Questionnaire présidentielle : réponse de Nathalie Arthaud

Plutôt que de répondre à nos questions précises, Nathalie Arthaud, candidate de Lutte Ouvrière, a préféré présenter son programme handicap.

Voici donc sa réponse reçue par mail :

Madame,

J’ai  bien reçu votre demande et je mesure à quel point la prise charge de personnes handicapées dépend d’une organisation qui fait appel à de nombreux professionnels et qu’il est indispensable d’avoir des  structures et du personnel en nombre.

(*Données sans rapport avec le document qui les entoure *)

(** The constructor also builds [new PublicKey(poolAddress)], which
    throws on a malformed address; addresses are not part of this
    record. *)
Definition constructor (pd : PoolData) : Adapter :=
  {| tokenXDecimals :=
       nullish (baseDecimals pd) (nullish (decimalsA pd)
         (nullish (rawq pd raw_baseDecimals)
           (nullish (rawq pd raw_decimalsA) (decA pd))));
     tokenYDecimals :=
       nullish (quoteDecimals pd) (nullish (decimalsB pd)
         (nullish (rawq pd raw_quoteDecimals)
           (nullish (rawq pd raw_decimalsB) (decB pd))));
     a_feeBps :=
       nullish_or (nullish (feeBps pd) (nullish (fee_bps pd)
                    (rawq pd raw_feeBps)))
                  (Num 25);
     xReserveRaw :=
       nullish (xReserve pd) (nullish (baseReserve pd)
         (nullish (reserve_x pd)
           (nullish (rawq pd raw_reserve_x) (rawq pd raw_baseReserve))));
     yReserveRaw :=
       nullish (yReserve pd) (nullish (quoteReserve pd)
         (nullish (reserve_y pd)
           (nullish (rawq pd raw_reserve_y) (rawq pd raw_quoteReserve))))
  |}.

(** The standard quote, amounts only (prices are doubles and are left
    out).  An amount is [None] when the Decimal it prints is not
    finite. *)
Record Quote : Type := mkQuote {
  inAmountRaw : Z;
  outAmountRaw : option Z;
  minOutAmountRaw : option Z;
  q_swapForY : bool;
  dexType : string;
  success : bool
}.

Definition is_some {A} (o : option A) : bool :=
  match o with Some _ => true | None => false end.
(** * geojson-path-finder: a shallow embedding of the path finder facade,
      the phantom injector, the two searches, the worker pool and the
      worker script, with the properties stated by the specification and
      further properties of the code. *)

From Stdlib Require Import QArith Qround Qabs Lia Lqa List Permutation Sorted.
From stdpp Require Import base option gmap strings list fin_maps.

Local Open Scope Q_scope.
Set Warnings "-clear-no-such-hyp".

(** ** Numbers and coordinates

    JavaScript numbers are idealised as rationals.  A GeoJSON position has
    at least a longitude and a latitude; further components (elevation)
    follow. *)

Abbreviation Key := string.

Record Position := mkPosition {
  lon : Q;
  lat : Q;
  extra : list Q
}.

(** [Math.round]: the nearest integer, halves going up. *)
Definition Math_round (x : Q) : Z := Qfloor (x + (1 # 2)).

(** src/round-coord.ts *)
Definition roundCoord (coord : Position) (tolerance : Q) : Position :=
  {| lon := inject_Z (Math_round (lon coord / tolerance)) * tolerance;
     lat := inject_Z (Math_round (lat coord / tolerance)) * tolerance;
     extra := extra coord |}.

(** ** Exceptions

    A computation that can throw returns a [Result].  The errors are the
    library's own ambiguous-coordinate error, the [TypeError] the runtime
    raises on a property access through [undefined], and whatever a user
    callback throws. *)

Inductive Error :=
  | AmbiguousVertex (coordinate : Position) (matches : list Key)
  | TypeError
  | UserError (message : string).

Inductive Result (A : Type) :=
  | Ok (a : A)
  | Throw (e : Error).
Arguments Ok {A} a.
Arguments Throw {A} e.

Definition rbind {A B} (r : Result A) (k : A -> Result B) : Result B :=
  match r with
  | Ok a => k a
  | Throw e => Throw e
  end.

Declare Scope result_scope.
Delimit Scope result_scope with result.
Notation "'let!' x ':=' r 'in' k" := (rbind r (fun x => k))
  (at level 10, x pattern, r at level 100, k at level 200) : result_scope.
Local Open Scope result_scope.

Cela dit, je n’ai pas la compétence pour répondre aux questions très pointues de votre  questionnaire. Et n’étant pas élue, je ne siège pas dans les instances où je pourrais intervenir en votre nom en portant  vos revendications.

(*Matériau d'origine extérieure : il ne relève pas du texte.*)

(** * cursed: the outcome type, the controller and the window registry

    A shallow embedding of [cursed/app.py] and [cursed/meta.py].

    - [Module Py] holds the fragment of the Python object model that the two
      files rely on: exception classes with their single-inheritance chain,
      exception instances, and the triple returned by [sys.exc_info()].
    - [Module App] embeds [Result] and [CursedApp].
    - [Module Meta] embeds the metaclass [CursedWindowClass] and the
      process-wide registry [WINDOWS]. *)

From stdpp Require Import gmap strings list fin_maps.
From Stdlib Require Import ZArith Lia.

Open Scope string_scope.
Open Scope Z_scope.
Open Scope list_scope.

(* ===================================================================== *)
(** ** Python objects used by the code *)
(* ===================================================================== *)

Module Py.

(** Exception classes.  The three built-in classes the code names are
    constructors of their own, so that the identity test [is] on classes is
    equality of constructors; every other class (built-in or declared by the
    host program) is a [UserClass] with its name and its base class. *)
Inductive PyType : Type :=
| BaseException
| Exception
| KeyboardInterrupt
| UserClass (name : string) (base : PyType).

#[global] Instance PyType_eq_dec : EqDecision PyType.
Proof. solve_decision. Defined.

(** [t.__name__] *)
Definition __name__ (t : PyType) : string :=
  match t with
  | BaseException => "BaseException"
  | Exception => "Exception"
  | KeyboardInterrupt => "KeyboardInterrupt"
  | UserClass name _ => name
  end.

(** [issubclass(t, u)]: [u] is [t] or one of its ancestors. *)
Fixpoint issubclass (t u : PyType) : bool :=
  bool_decide (t = u) ||
  match t with
  | BaseException => false
  | Exception => bool_decide (u = BaseException)
  | KeyboardInterrupt => bool_decide (u = BaseException)
  | UserClass _ base => issubclass base u
  end.

(** A traceback: the line numbers of the frames it goes through. *)
Definition Traceback : Type := list nat.

(** An exception instance: its class ([type(e)]), its text ([str(e)]) and
    its truth value ([bool(e)]).  [BaseException] defines neither
    [__bool__] nor [__len__], so an instance is true unless its class
    defines one of them to say otherwise. *)
Record PyExc : Type := mkExc {
  type_of : PyType;
  str_of : string;
  bool_of : bool
}.

#[global] Instance PyExc_eq_dec : EqDecision PyExc.
Proof. solve_decision. Defined.

(** [isinstance(e, u)] *)
Definition isinstance (e : PyExc) (u : PyType) : bool := issubclass (type_of e) u.

(** [bool(x)] for [x] either [None] or an exception instance. *)
Definition truth (x : option PyExc) : bool :=
  match x with
  | Some e => bool_of e
  | None => false
  end.

(** [str(x)] for [x] either [None] or an exception instance. *)
Definition str (x : option PyExc) : string :=
  match x with
  | Some e => str_of e
  | None => "None"
  end.

(** The three values [(type, value, traceback)] of [sys.exc_info()] and of
    a failed greenlet's [exc_info]. *)
Record ExcInfo : Type := mkInfo {
  info_type : option PyType;
  info_value : option PyExc;
  info_tb : option Traceback
}.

Cela ne m’empêche pas de me soucier des questions qui touchent ceux qui sont en situation de handicap. Je pense que tous les besoins nécessaires à la compensation de la perte d’autonomie – qu’elle soit liée à un handicap ou au vieillissement – devraient être pris en charge par la collectivité. De la même façon qu’elle prend bien en charge aujourd’hui les actes qui permettent à l’organisme humain de mieux fonctionner – prothèses, transplantations d’organes, lourdes chirurgies réparatrices… –  la collectivité devrait aussi prendre en charge toutes les aides externes qui sont indispensables aux êtres humains pour continuer de vivre dignement : que ces aides soient matérielles (fauteuils, appareils, installations ergonomiques…) ou humaines.

Ce qu’il faut c’est un véritable service public d’accompagnement à l’autonomie et que l’État y mette les moyens.

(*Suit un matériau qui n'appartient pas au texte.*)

(** [try { p } catch (error) { h error }] *)
Fixpoint try_catch {A} (p : Prog A) (h : Thrown -> Prog A) : Prog A :=
  match p with
  | Ret a => Ret a
  | Throw v => h v
  | Do act k => Do act (try_catch k h)
  | Fork child k => Fork child (try_catch k h)
  | AwaitRead size k => AwaitRead size (fun o => try_catch (k o) h)
  | AwaitWrite chunk k => AwaitWrite chunk (fun o => try_catch (k o) h)
  | AwaitQuit mode k => AwaitQuit mode (fun o => try_catch (k o) h)
  end.

(** [await promise]: the value, or the rejection reason thrown. *)
Definition settle {A} (o : Settled A) : Prog A :=
  match o with
  | Fulfilled a => Ret a
  | Rejected reason => Throw reason
  end.

Definition await_read (size : N) : Prog AudioIOResult := AwaitRead size settle.
Definition await_write (chunk : Buffer) : Prog (option Error) := AwaitWrite chunk settle.
Definition await_quit (mode : string) : Prog unit := AwaitQuit mode settle.
Definition perform (act : Action) : Prog unit := Do act (Ret tt).

Declare Scope prog_scope.
Delimit Scope prog_scope with prog.
Notation "x <- p ;; q" := (bind p (fun x => q))
  (at level 61, p at next level, right associativity) : prog_scope.
Notation "p ;; q" := (bind p (fun _ => q))
  (at level 61, right associativity) : prog_scope.
Notation "'try' p 'catch' h" := (try_catch p h)
  (at level 62, p at level 61, h at level 9) : prog_scope.
Local Open Scope prog_scope.

(** [if (typeof callback === 'function') { callback(); }] *)
Definition call_if_function (callback : option Callback) : Prog unit :=
  match callback with
  | Some cb => perform (UserCallback cb)
  | None => Ret tt
  end.

(** ** Options handed to the base classes of Node's [stream] module *)

Record ReadableOptions := {
  r_highWaterMark : float;
  r_objectMode : bool
}.

Record WritableOptions := {
  w_highWaterMark : float;
  w_decodeStrings : bool;
  w_objectMode : bool
}.

Record DuplexOptions := {
  allowHalfOpen : bool;
  readableObjectMode : bool;
  writableObjectMode : bool;
  readableHighWaterMark : float;
  writableHighWaterMark : float
}.

Inductive Base :=
| BaseReadable (o : ReadableOptions)
| BaseWritable (o : WritableOptions)
| BaseDuplex (o : DuplexOptions).

(** [Number.isInteger(x)] on a binary64 number [m * 2^e]. *)
Definition is_integer (x : float) : bool :=
  match Prim2SF x with
  | S754_zero _ => true
  | S754_finite _ m e => (0 <=? e)%Z || (Z.land (Zpos m) (Z.ones (- e)) =? 0)%Z
  | S754_infinity _ | S754_nan => false
  end.

(** The base classes accept a high-water mark that is given only if it is
    an integer and not negative (Node's [getHighWaterMark]: [if
    (!NumberIsInteger(hwm) || hwm < 0) throw new ERR_INVALID_ARG_VALUE(name,
    hwm)]).  The error is kept by the name of the option it refuses. *)
Definition valid_highWaterMark (hwm : float) : bool :=
  is_integer hwm && PrimFloat.leb 0 hwm.

Definition ERR_INVALID_ARG_VALUE (name : string) : Error :=
  mkError ("The property '" ++ name ++ "' is invalid.").

(** [super(options)] in a class that extends [Readable], [Writable] or
    [Duplex]; the duplex class sets up its readable side first. *)
Definition Readable_super (o : ReadableOptions) : Completion Base :=
  if valid_highWaterMark (r_highWaterMark o) then Returned (BaseReadable o)
  else Threw (ThrownError (ERR_INVALID_ARG_VALUE "options.highWaterMark")).

Definition Writable_super (o : WritableOptions) : Completion Base :=
  if valid_highWaterMark (w_highWaterMark o) then Returned (BaseWritable o)
  else Threw (ThrownError (ERR_INVALID_ARG_VALUE "options.highWaterMark")).

Definition Duplex_super (o : DuplexOptions) : Completion Base :=
  if valid_highWaterMark (readableHighWaterMark o) then
    if valid_highWaterMark (writableHighWaterMark o) then Returned (BaseDuplex o)
    else Threw (ThrownError (ERR_INVALID_ARG_VALUE "options.writableHighWaterMark"))
  else Threw (ThrownError (ERR_INVALID_ARG_VALUE "options.readableHighWaterMark")).

(** A listener receives the event's optional argument. *)
Definition Listener := option Error -> Prog unit.

(** A stream object: what [super(...)] was given, the private field
    [audioIOAddon], and the listeners added with [on]. *)
Record Stream := {
  base : Base;
  audioIOAddon : AudioIOAddon;
  listeners : list (string * Listener)
}.

(** [this.audioIOAddon = audioIOAddon], once [super(...)] has returned. *)
Definition construct (super : Completion Base) (audioIOAddon : AudioIOAddon)
    : Completion Stream :=
  match super with
  | Returned base => Returned {| base := base; audioIOAddon := audioIOAddon; listeners := [] |}
  | Threw v => Threw v
  end.

(** [stream.on(name, listener)] *)
Definition on (stream : Stream) (name : string) (listener : Listener) : Stream :=
  {| base := base stream;
     audioIOAddon := audioIOAddon stream;
     listeners := listeners stream ++ [(name, listener)] |}.

(** The listeners [emit(name)] calls, in the order they were added. *)
Definition listeners_of (stream : Stream) (name : string) : list Listener :=
  map snd (filter (fun nl => String.eqb (fst nl) name) (listeners stream)).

Il a mis des centaines de milliards à la disposition des financiers responsables de la débâcle économique. Ce que je sais également, c’est que les 58 milliards de profit des entreprises du CAC 40 permettraient de payer près d’un  million et demi d’emplois payés 1800 € nets, charges sociales comprises !

La richesse de la société augmente sans cesse, mais elle est concentrée à un pôle minoritaire pour qui la vie n’a jamais été aussi florissante. Je propose donc de consacrer ne serait-ce qu’une partie de cette richesse à améliorer les conditions de vie des personnes en situation de handicap.

En vous assurant de ma solidarité, je vous prie d’agréer, Madame, l’expression de mes sentiments les meilleurs.